Thats not practical at all if you want a quick location-independent measurement without doing heavy cool-down calibration measurements and waiting for the sensor to finally settle after 30 minutes (that's what my device takes). My guess is Seek uses some kind of forward prediction math with a predefined characteristic curve for that thermal-sensors that it produces good temp values just right after powering up... just my 2 cents ;)
Yes, I have same feeling that they have some formula they know. I was playing around thermistor formulas, assuming internal sensor is thermistor. I still believe that having right guess and some measurements would give good enough results.
Thank you for your input.
(…) I turn camera off in a room with air conditioner set to certain temp (…)
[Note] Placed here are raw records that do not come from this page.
(** The cache behaves as the list of its entries in the order of their
    last use: a lookup moves a fresh entry to the front and drops an expired
    one; a store drops all expired entries and the key's own one, then keeps
    the longest most recently used part that leaves room for the new response
    within the entry and byte limits, its eviction loop ending by itself; a
    snapshot drops the expired entries.  Held for as long as the use counter
    has not gone through all its 2^64 values. *)
Theorem response_cache_refines c l max_bytes :
  represents c l -> last_sequence c < 2 ^ 64 - 1 -> max_bytes < 2 ^ 63 ->
  (forall key ttl now, exists c',
     getCachedSubResponse key ttl now c = (c', (spec_get key ttl now l).2) /\ represents c' (spec_get key ttl now l).1) /\
  (forall key r ttl now, exists c', storeCachedSubResponse key r ttl now max_bytes c = Some c' /\
     represents c' (spec_store key r ttl now max_bytes l)) /\
  (forall now, exists c', responseMicroCacheSnapshot now max_bytes c =
       (c', (Z.of_nat (length (spec_prune now l)), spec_bytes (spec_prune now l), max_bytes)) /\
     represents c' (spec_prune now l)).
Proof.
  intros R Hs Hm. split_and!.
  - intros key ttl now. destruct (get_represents key ttl now c l R Hs) as (H1 & H2 & _).
    exists (getCachedSubResponse key ttl now c).1. split; [|done]. rewrite <- H2. by destruct (getCachedSubResponse _ _ _ _).
  - intros key r ttl now. destruct (store_represents key r ttl now max_bytes c l R Hs Hm) as (c' & ? & ? & _). eauto.
  - intros now. destruct R as (le & R & ->). destruct (rep_prune _ _ now R) as [R' _].
    exists (pruneExpiredSubResponseCache now c). rewrite <- forget_prune. unfold responseMicroCacheSnapshot.
    rewrite (rep_size _ _ R'), (rep_spec_bytes _ _ R'), length_fmap. split; [done|]. by eexists.
Qed.

Definition sample_response : CoalescedResponse := mkCoalesced 200 "text/plain" [] (Some "body"%str) [] false 0.

Lemma response_cache_refines_witness :
  exists c', storeCachedSubResponse "k" sample_response 60 7 1024 empty_cache = Some c' /\
    represents c' [("k"%str, (sample_response, 5000000007, 14))].
Proof.
  destruct (response_cache_refines empty_cache [] 1024 empty_represents) as (_ & H & _); [cbn; lia|lia|].
  destruct (H "k"%str sample_response 60 7) as (c' & H1 & H2). exists c'. split; [exact H1|]. exact H2.
Defined.

Lemma cached_response_fresh_witness :
  exists c, perform_all 1024 [Store "k" sample_response 60 7; Snapshot 8] empty_cache = Some c /\
    (getCachedSubResponse "k" 60 5000000006 c).2 = Some sample_response /\
    exists ttl' t, 5000000006 < t + Z.min ttl' 5 * 1000000000.
Proof.
  destruct (cached_response_fresh 1024 ltac:(lia) [Store "k" sample_response 60 7; Snapshot 8]) as (c & Hc & _ & _ & _ & H); [cbn; lia|].
  exists c. split; [exact Hc|].
  assert ((getCachedSubResponse "k" 60 5000000006 c).2 = Some sample_response) as Hg.
  { assert (Hv : (fun c => (getCachedSubResponse "k" 60 5000000006 c).2) <$>
      perform_all 1024 [Store "k" sample_response 60 7; Snapshot 8] empty_cache = Some (Some sample_response)) by (vm_compute; reflexivity).
    rewrite Hc in Hv. injection Hv as Hv. exact Hv. }
  split; [exact Hg|]. destruct (H _ _ _ _ Hg) as (_ & ttl' & t & _ & _ & _ & _ & Ht & _). exists ttl', t. exact Ht.
Defined.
Unfortunately, I currently have no options to produce environments with a range of stable temperatures wide enough to explore the non-linear parts of the assumed NTC reading. For the non-PRO variant of the Seek Compact, we are left with a linear approximation best fitting for a device temperature of whatever raw value of 4236 is standing for. Which is better than nothing, I guess.
Thats not practical at all if you want a quick location-independent measurement (…)
Fortunately, I want to do a long-term fixed-location measurement (for quick measurements on the go, I'd actually use the official app).
Hello, Any updates on this topic ? I have the feeling that the sensor values changed. I tried your code but I get tempertatures around 80 degrees. How do you get the values used in this fct ?
double device_sensor_to_k(double sensor) {
// formula from http://aterlux.ru/article/ntcresistor-en
double ref_temp = 297.0; // 23C from table
double ref_sensor = 6616.0; // ref value from table
double beta = 200; // best beta coef we've found
double part3 = log(sensor) - log(ref_sensor);
double parte = part3 / beta + 1.0 / ref_temp;
return 1.0 / parte;
}
Thank you in advance
Nothing has changed. My impression is that people get different temperature because my formula is somehow wrong. But I have just one camera, so I have no way to validate this. Nobody brought any reliable measurements to compare, still.